The pickup pulled onto the Century 21 Arizona-Foothills office on East Chandler Boulevard in Ahwatukee just after 6 p.m. last Thursday.
Within a half-hour, a steady stream of Ahwatukee residents were pulling up with bushels, boxes and bags, ready to empty the contents of neatly stacked crates that awaited them.
Thanks to Century 21 branch manager Dayna Scott and an employee at Scizzors at Signatures Hair Salon, Caitlyn Garcia and her husband are in the lot every other Thursday – their next date is June 8 – with pre-ordered boxes of fruits and vegetables people can buy for nearly half their retail price.
Word of mouth eventually brought Ahwatukee together with Caitlyn Garcia, who lives with her husband and four kids in the West Valley.
The Garcias’ auxiliary business of getting fresh, reduced-price produce to people in the Valley goes back four years.
It started with a casual conversation between Caitlyn and her father, who inherited from his father the Grand Avenue Produce Co. of Peoria, which both men built from a roadside stand in 1946 to what is now one of Arizona’s largest wholesale distributors of fruits and vegetables.
“We were talking one night and my father started talking about how much people pay for vegetables and fruit and he was shocked at how expensive they are,” Garcia recalled. “We wanted to do something for the community so we came up with this.”
“This” was an idea to make boxes of about $40 worth of assorted vegetables and fruits and sell them for $20.
They started in two different locations in the West Valley and over time, the business has expanded to seven locations – one of them Ahwatukee.
“We don’t like to park somewhere without someone’s permission, so we have a church lot in one location, a preschool in another,” Garcia called.
One day last year, Garcia was talking with a friend who works at Scizzors at Signatures. She suggested Garcia come to Ahwatukee.
With already one spot in Central Phoenix, she thought it would be a good idea to branch out into another area, and she liked Ahwatukee.
“It’s a friendly place and the people are nice,” she said. “Ahwatukee was one of our top places on our list of places we would like to start stopping by.”
So, she got the word out on social media, directing interested customers to her Facebook page, Garcia Family Fruit of Happiness. There, they could place the mandatory pre-order and pick up their box of veggies and pay the $20 cash on the next visit.

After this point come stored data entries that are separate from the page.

Lemma start_upload_spec f peer file a st :
  Z.of_nat (length f) < max_file → name_ok (ShareTable.file_name file) → serves_file f a →
  ∃ s e, start_upload peer file a st = Some (false, set_upload s (Some f) true (set_env e st)) ∧
    sender_rel f s ∅ ∧ s_peer_addr s = peer ∧
    sends (data_dg f peer <$> seqZ 0 (WINDOW_SIZE `min` chunks_of (Z.of_nat (length f))))
      (env_send false {| dg_dest := peer; dg_bytes := file_start (Z.of_nat (length f)) |} (env st)) e ∧
    s_next_seq s = WINDOW_SIZE `min` chunks_of (Z.of_nat (length f)) ∧
    (∀ k, 0 ≤ k < s_next_seq s → ∃ data, s_window s !! slot k = Some (fresh_entry f (va_now a) k data)).
Proof.
  intros Hmax (_ & _ & [nm Hnm]) (Hsend & block & Hbl & Hread). unfold start_upload.
  rewrite Hnm. bind_step. rewrite Hread. cbn [ra_open ra_tell ra_block ra_bytes negb].
  rewrite (proj2 (Z.leb_gt _ _)) by lia. rewrite mwrite_Some by lia. bind_step.
  rewrite Z.eqb_refl. change (Z.to_nat 0) with 0%nat. cbn [negb Nat.add].
  rewrite take_0, app_nil_l, (drop_ge block), app_nil_r by lia.
  unfold max_file in *. rewrite u32_small by lia.
  set (e0 := env_send false {| dg_dest := peer; dg_bytes := file_start (Z.of_nat (length f)) |} (env st)).
  cbn [env set_env global_sender].
  destruct (sender_init_rel f (ll_fd (env_link e0)) peer (global_sender st)) as (s & -> & Hrel & Hp & Hnx);
    [unfold max_file; lia|].
  destruct (send_window_spec (va_now a) f s ∅ e0 Hrel) as (w' & e & -> & Hrel' & Hsends & _ & Hnew).
  bind_step. eexists _, e. split; [done|]. rewrite Hnx, Hp, Z.sub_0_r in *.
  assert (s_base s = 0) as Hbase.
  { pose proof (sc_base _ _ _ (proj1 Hrel)). pose proof (sc_next _ _ _ (proj1 Hrel)). lia. }
  assert (send_limit s = WINDOW_SIZE `min` chunks_of (Z.of_nat (length f))) as Hlim
    by (unfold send_limit; by rewrite Hbase, (sc_num _ _ _ (proj1 Hrel))).
  rewrite Hlim in *. by split_and!.
Qed.

(** The table decides. *)
Lemma handle_udp_lookup hdr id h peer a st :
  ShareTable.wf (table st) → request_packet_ok hdr id h →
  handle_udp (Some (request_packet hdr id h, peer)) a st =
    match ShareTable.lookup_id id (ShareTable.entries (table st)) with
    | Some file => if bool_decide (ShareTable.hash file = h) then start_upload peer file a st
                   else Some (true, st)
    | None => Some (true, st)
    end.
Proof.
  intros (Hl & Hn & Hall) Hok. rewrite handle_udp_request by done.
  unfold ShareTable.find_shared_file_by_id, ShareTable.lookup_id.
  destruct (scan_cases (λ f, ShareTable.file_id f =? id) (ShareTable.table (table st))
    (ShareTable.num_files (table st))) as [[-> Hno]|(k & file & -> & Hk & Hfile & _ & Hsome)]; [by rewrite Hl| |];
    change (take (ShareTable.num_files (table st)) (ShareTable.table (table st)))
      with (ShareTable.entries (table st)) in *; bind_step; [by rewrite Hno|].
  rewrite Hsome, Hfile. bind_step. by case_bool_decide.
Qed.

(** What the search finds is the entry the identifier designates. *)
Lemma found_lookup_id id t k file :
  ShareTable.wf t → ShareTable.find_shared_file_by_id id t = Some (Some k) →
  ShareTable.table t !! k = Some file → ShareTable.lookup_id id (ShareTable.entries t) = Some file.
Proof.
  intros (Hl & Hn & _) Hfound Hfile. unfold ShareTable.find_shared_file_by_id, ShareTable.lookup_id in *.
  destruct (scan_cases (λ f, ShareTable.file_id f =? id) (ShareTable.table t) (ShareTable.num_files t))
    as [[Hs _]|(j & file' & Hs & _ & Hfile' & _ & Hsome)]; [by rewrite Hl|congruence|].
  unfold ShareTable.entries. congruence.
Qed.

Lemma lookup_id_name_ok id file st :
  ShareTable.wf st → ShareTable.lookup_id id (ShareTable.entries st) = Some file →
  name_ok (ShareTable.file_name file).
Proof.
  intros (_ & _ & Hall) Hsome. apply first_match_Some in Hsome as (j & Hj & _).
  apply (Forall_lookup_1 _ _ _ _ Hall Hj).
Qed.

(** C20: serving a peer.  A request for an identifier of the table with the
    hash stored there starts an upload: the owner announces the file with
    exactly the packet [get] expects, sends the first window of its chunks
    through the lossy link and leaves a sender for the file on which every
    theorem about transfers applies.  A request for an unknown identifier, or
    with another hash, is refused and changes nothing.  (The checksum of the
    request is not looked at.) *)
Theorem request_starts_upload hdr id h f peer a st :
  ShareTable.wf (table st) → request_packet_ok hdr id h →
  Z.of_nat (length f) < max_file → serves_file f a →
  match ShareTable.lookup_id id (ShareTable.entries (table st)) with
  | Some file =>
      if bool_decide (ShareTable.hash file = h) then
        ∃ s e, handle_udp (Some (request_packet hdr id h, peer)) a st
            = Some (false, set_upload s (Some f) true (set_env e st)) ∧
          sender_rel f s ∅ ∧ s_peer_addr s = peer ∧
          sends (data_dg f peer <$> seqZ 0 (WINDOW_SIZE `min` chunks_of (Z.of_nat (length f))))
            (env_send false {| dg_dest := peer; dg_bytes := file_start (Z.of_nat (length f)) |} (env st)) e
      else handle_udp (Some (request_packet hdr id h, peer)) a st = Some (true, st)
  | None => handle_udp (Some (request_packet hdr id h, peer)) a st = Some (true, st)
  end.
Proof.
  intros Hwf Hok Hmax Hserves. rewrite handle_udp_lookup by done.
  destruct (ShareTable.lookup_id id _) as [file|] eqn:Hsome; [|done]. case_bool_decide; [|done].
  destruct (start_upload_spec f peer file a st) as (s & e & ? & ? & ? & ? & _);
    [done|by eapply lookup_id_name_ok|done|by exists s, e].
Qed.

(** C31: the running upload at the end of an iteration.  The step is defined at
    any clock readings, touches only the upload and the UDP side, and leaves
    either the transfer running on the same file with work to do, or no
    transfer and the buffer released: because every chunk was acknowledged, or
    because a packet had used up its retries. *)
Theorem upload_tick_ends_or_continues f A now curr_ms st :
  transfer_active st = true → sender_rel f (global_sender st) A →
  ∃ st', upload_tick now curr_ms st = Some st' ∧
    tcp_sock st' = tcp_sock st ∧ table st' = table st ∧ fs st' = fs st ∧
    sender_rel f (global_sender st') A ∧ env_net (env st) ⊆ env_net (env st') ∧
    if transfer_active st'
    then sr_sender_is_complete (global_sender st') = false ∧
         global_file_buffer st' = global_file_buffer st
    else global_file_buffer st' = None ∧
      (A = upto (s_num_chunks (global_sender st')) ∨
       ∃ k e, s_base (global_sender st') ≤ k < s_next_seq (global_sender st') ∧
         s_window (global_sender st') !! slot k = Some e ∧ se_retries e = MAX_RETRIES).
Proof.
  intros Hact Hrel. unfold upload_tick. rewrite Hact. cbn [negb].
  destruct (send_window_spec now f _ A (env st) Hrel) as (w1 & e1 & -> & Hrel1 & Hs1 & _).
  bind_step. set (s1 := upd_sender (global_sender st) _ _ w1 _) in *.
  destruct (check_timeouts_spec curr_ms f s1 A e1 Hrel1) as (w2 & e2 & Hrun & Hrel2 & Hs2 & Hw).
  rewrite Hrun. bind_step. set (s2 := upd_sender s1 _ _ w2 _) in *.
  assert (env_net (env st) ⊆ env_net e2) as Hmono
    by (etransitivity; [by eapply sends_mono|by eapply sends_mono]).
  destruct (complete_spec f s2 A Hrel2) as [Hdone _].
  destruct (existsb (exhausted (s_window s1)) _) eqn:Hex.
  - eexists. split; [done|]. cbn. split_and!; try done. right.
    apply existsb_exists in Hex as (k & [Hk Hdue]%filter_In & Hexh). apply list_elem_of_In, elem_of_seqZ in Hk.
    unfold exhausted in Hexh. destruct (s_window s1 !! slot k) as [e|] eqn:He; [|done].
    exists k, e. split; [simpl in *; lia|].
    assert (s_window s2 !! slot k = Some e) as Hw2.
    { change (s_window s2) with w2. rewrite Hw by lia. rewrite decide_False; [done|].
      intros Hne%before_not. unfold exhausted in Hne. by rewrite He, Hexh in Hne. }
    split; [done|]. pose proof (sc_next _ _ _ (proj1 Hrel2)) as Hnx.
    destruct (sc_slots _ _ _ (proj1 Hrel2) k) as (e' & He' & _ & Hrest); [simpl in *; lia|].
    rewrite Hw2 in He'. injection He' as <-.
    rewrite decide_True in Hrest by (change (k < s_next_seq s1); lia).
    destruct Hrest as (_ & _ & _ & Hr & _). lia.
  - rewrite (proj2 (Z.ltb_ge _ _)) by lia.
    destruct (sr_sender_is_complete s2) eqn:Hc; (eexists; split; [done|]); cbn; split_and!; try done.
    left. by apply Hdone.
Qed.
End spec.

But Garcia also was concerned about tying up the parking lot that is used by Signatures and several other businesses in the strip mall on the northwest corner of East Chandler Boulevard and 40th Street.
So about six months ago, two months after she had started selling her “boxes of happiness,” Garcia met Scott, who has been with Century 21 for 20 years.
“I like the fact that it’s a family-run business and we’re a family-run business,” Scott said. “I think it’s good because it involves the community and it’s good for Ahwatukee.”
Ahwatukee is one of seven locations that the Garcias visit, rotating them every two weeks.
They work two sites on any given evening and the stops don’t last long, since everything is pre-ordered. Customers have to bring their own containers to carry the produce away.
The boxes all contain the same assortment of fruits and vegetables on any given delivery date, but the contents change from visit to visit.
So far about 80 Ahwatukee residents have become regular patrons, and Garcia is hoping that as word spreads, more people will join that list.
“We have maybe 1,500 customers total,” Garcia said. “When we first started four years ago and we sold five boxes, I thought that was a good deal. Then we had 50, and now I am really pleased.”
Scott also is thrilled with the Garcias’ success.
“People are really happy with this. They get fresh produce with no pesticides at a discount price, and they get to meet some of their neighbors,” added Scott, who always orders a box that she leaves in the office for her colleagues to take what they want.
Orders must be placed on the Facebook site by the morning of the Thursday the Garcias will be visiting.
“We thought of having a pay-online feature but a lot of older people don’t like providing their credit card information online, so it’s cash upon delivery,” she said. Usually she posts on the Facebook page a week or so in advance what the next shipment will contain.
Hardly anyone who places an order fails to show up.
Garcia said she and her family don’t intend to make Ahwatukee their final location.
“We’d liked to expand,” she said, even though it takes them as long as an hour or more to drive from the West Valley to Ahwatukee. “Right now, we have a manpower situation, though, so we have to figure that out before we get more sites.”
But one thing she is certain of is that they’ll keep growing, explaining:
“We think it is a really good thing for the community and we want to grow.